◆ **Problem requirements**: Find the line in the material below that contains "then Ret (p, true)", then give it again, with all later lines, exactly as shown.

◆ **Task data**:
Definition Relay_HandleinPrePrepare (ppmsg : PrePrepare) p : outcome (node * bool) :=
  b ← DecodeB (Msg_Content (RequestMsg ppmsg));
  match IsValidBlock (CurChain p) b with
  | Some _ => Ret (p, false)
  | None =>
      Ret (set_requestPool (<[pp_Digest ppmsg := RequestMsg ppmsg]> (requestPool p)) p, true)
  end.

Definition Relay_HandleinPrepare (_ : Prepare) p : outcome (node * bool) := Ret (p, true).

(** The variables of the loop over the block: the pool, the three lists, and the
    transactions as the loop leaves them. *)
Record relay_state := mkRS {
  rs_pool : TxPool;
  rs_inner : list Transaction;
  rs_relay1 : list Transaction;
  rs_relay2 : list Transaction;
  rs_body : list Transaction
}.

Definition classify (bc : BlockChain) (shard : Z) (s : relay_state) (tx : Transaction) :
    outcome relay_state :=
  ssid ← Get_PartitionMap bc (Sender tx);
  rsid ← Get_PartitionMap bc (Recipient tx);
  if negb (Relayed tx) && negb (ssid =? shard) then Panic "incorrect tx"
  else if Relayed tx && negb (rsid =? shard) then Panic "incorrect tx"
  else if negb (rsid =? shard) then
    let tx := set_Relayed true tx in
    pool ← AddRelayTx tx rsid (rs_pool s);
    Ret (mkRS pool (rs_inner s) (rs_relay1 s ++ [tx]) (rs_relay2 s) (rs_body s ++ [tx]))
  else if Relayed tx then
    Ret (mkRS (rs_pool s) (rs_inner s) (rs_relay1 s) (rs_relay2 s ++ [tx]) (rs_body s ++ [tx]))
  else
    Ret (mkRS (rs_pool s) (rs_inner s ++ [tx]) (rs_relay1 s) (rs_relay2 s) (rs_body s ++ [tx])).

(** The main node's part of [HandleinCommit]; [adopted] tells whether [AddBlock] made
    [block] the current block, [epoch] is the epoch of the report. *)
Definition relay_block (epoch : Z) (now : Time) (r : Request) (block : Block) (adopted : bool) p :
    outcome node :=
  let pool := mkPool (TxQueue (Txpool (CurChain p))) (Some ∅) in
  s ← foldM (classify (CurChain p) (p_ShardID p)) (mkRS pool [] [] [] []) (Body block);
  let block := set_Body block (rs_body s) in
  let p := set_pool (rs_pool s) p in
  let p := if adopted
           then set_CurChain (set_tip (CurChain p) block (bc_Storage (CurChain p))) p else p in
  p ← (if RelayWithMerkleProof =? 1 then RelayWithProofSend block p else RelayMsgSend p);
  msg_send ← MergeMessage CBlockInfo
    (marshal (mkBIM (zlen (Body block)) (rs_inner s) epoch (ReqTime r) now (p_ShardID p)
                (rs_relay1 s) (rs_relay2 s) [] []));
  Ret (TcpDial msg_send (ip_of p SupervisorShard 0) p).

Definition Relay_HandleinCommit (now : Time) (cmsg : Commit) p : outcome (node * bool) :=
  r ← or_panic "nil pointer dereference" (requestPool p !! cm_Digest cmsg);
  block ← DecodeB (Msg_Content r);
  bc ← AddBlock block (CurChain p);
  let adopted := extends_tip (CurChain p) block in
  let p := set_CurChain bc p in
  if is_leader p then p ← relay_block 0 now r block adopted p; Ret (p, true)
  else Ret (p, true).

Definition Relay_HandleReqestforOldSeq (_ : RequestOldMessage) p : outcome (node * bool) :=
  Ret (p, true).

(** One request of the loop of [HandleforSequentialRequest]. *)
Definition add_old (p : node) (r : Request) : outcome node :=
  if decide (RequestType_ r = BlockRequest) then
    b ← DecodeB (Msg_Content r);
    bc ← AddBlock b (CurChain p);
    Ret (set_CurChain bc p)
  else Ret p.

Definition Relay_HandleforSequentialRequest (som : SendOldMessage) p : outcome (node * bool) :=
  if negb (i64 (u64 (so_SeqEndHeight som - so_SeqStartHeight som + 1)) =? zlen (OldRequest som))
  then Ret (p, true)
  else
    p ← foldM add_old p (OldRequest som);
    (* [height <= SeqEndHeight] never fails when the end is the largest height *)
    if so_SeqEndHeight som =? u64_mod - 1 then Panic "index out of range"
    else Ret (set_sequenceID (u64 (so_SeqEndHeight som + 1)) p, true).

#[export] Instance RawRelayPbftExtraHandleMod : ExtraOpInConsensus (D := D) := {|
  HandleinPropose := Relay_HandleinPropose;
  HandleinPrePrepare := Relay_HandleinPrePrepare;
  HandleinPrepare := Relay_HandleinPrepare;
  HandleinCommit := Relay_HandleinCommit;
  HandleReqestforOldSeq := Relay_HandleReqestforOldSeq;
  HandleforSequentialRequest := Relay_HandleforSequentialRequest
|}.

◆ **Exercise result**:
  then Ret (p, true)
  else
    p ← foldM add_old p (OldRequest som);
    (* [height <= SeqEndHeight] never fails when the end is the largest height *)
    if so_SeqEndHeight som =? u64_mod - 1 then Panic "index out of range"
    else Ret (set_sequenceID (u64 (so_SeqEndHeight som + 1)) p, true).

#[export] Instance RawRelayPbftExtraHandleMod : ExtraOpInConsensus (D := D) := {|
  HandleinPropose := Relay_HandleinPropose;
  HandleinPrePrepare := Relay_HandleinPrePrepare;
  HandleinPrepare := Relay_HandleinPrepare;
  HandleinCommit := Relay_HandleinCommit;
  HandleReqestforOldSeq := Relay_HandleReqestforOldSeq;
  HandleforSequentialRequest := Relay_HandleforSequentialRequest
|}.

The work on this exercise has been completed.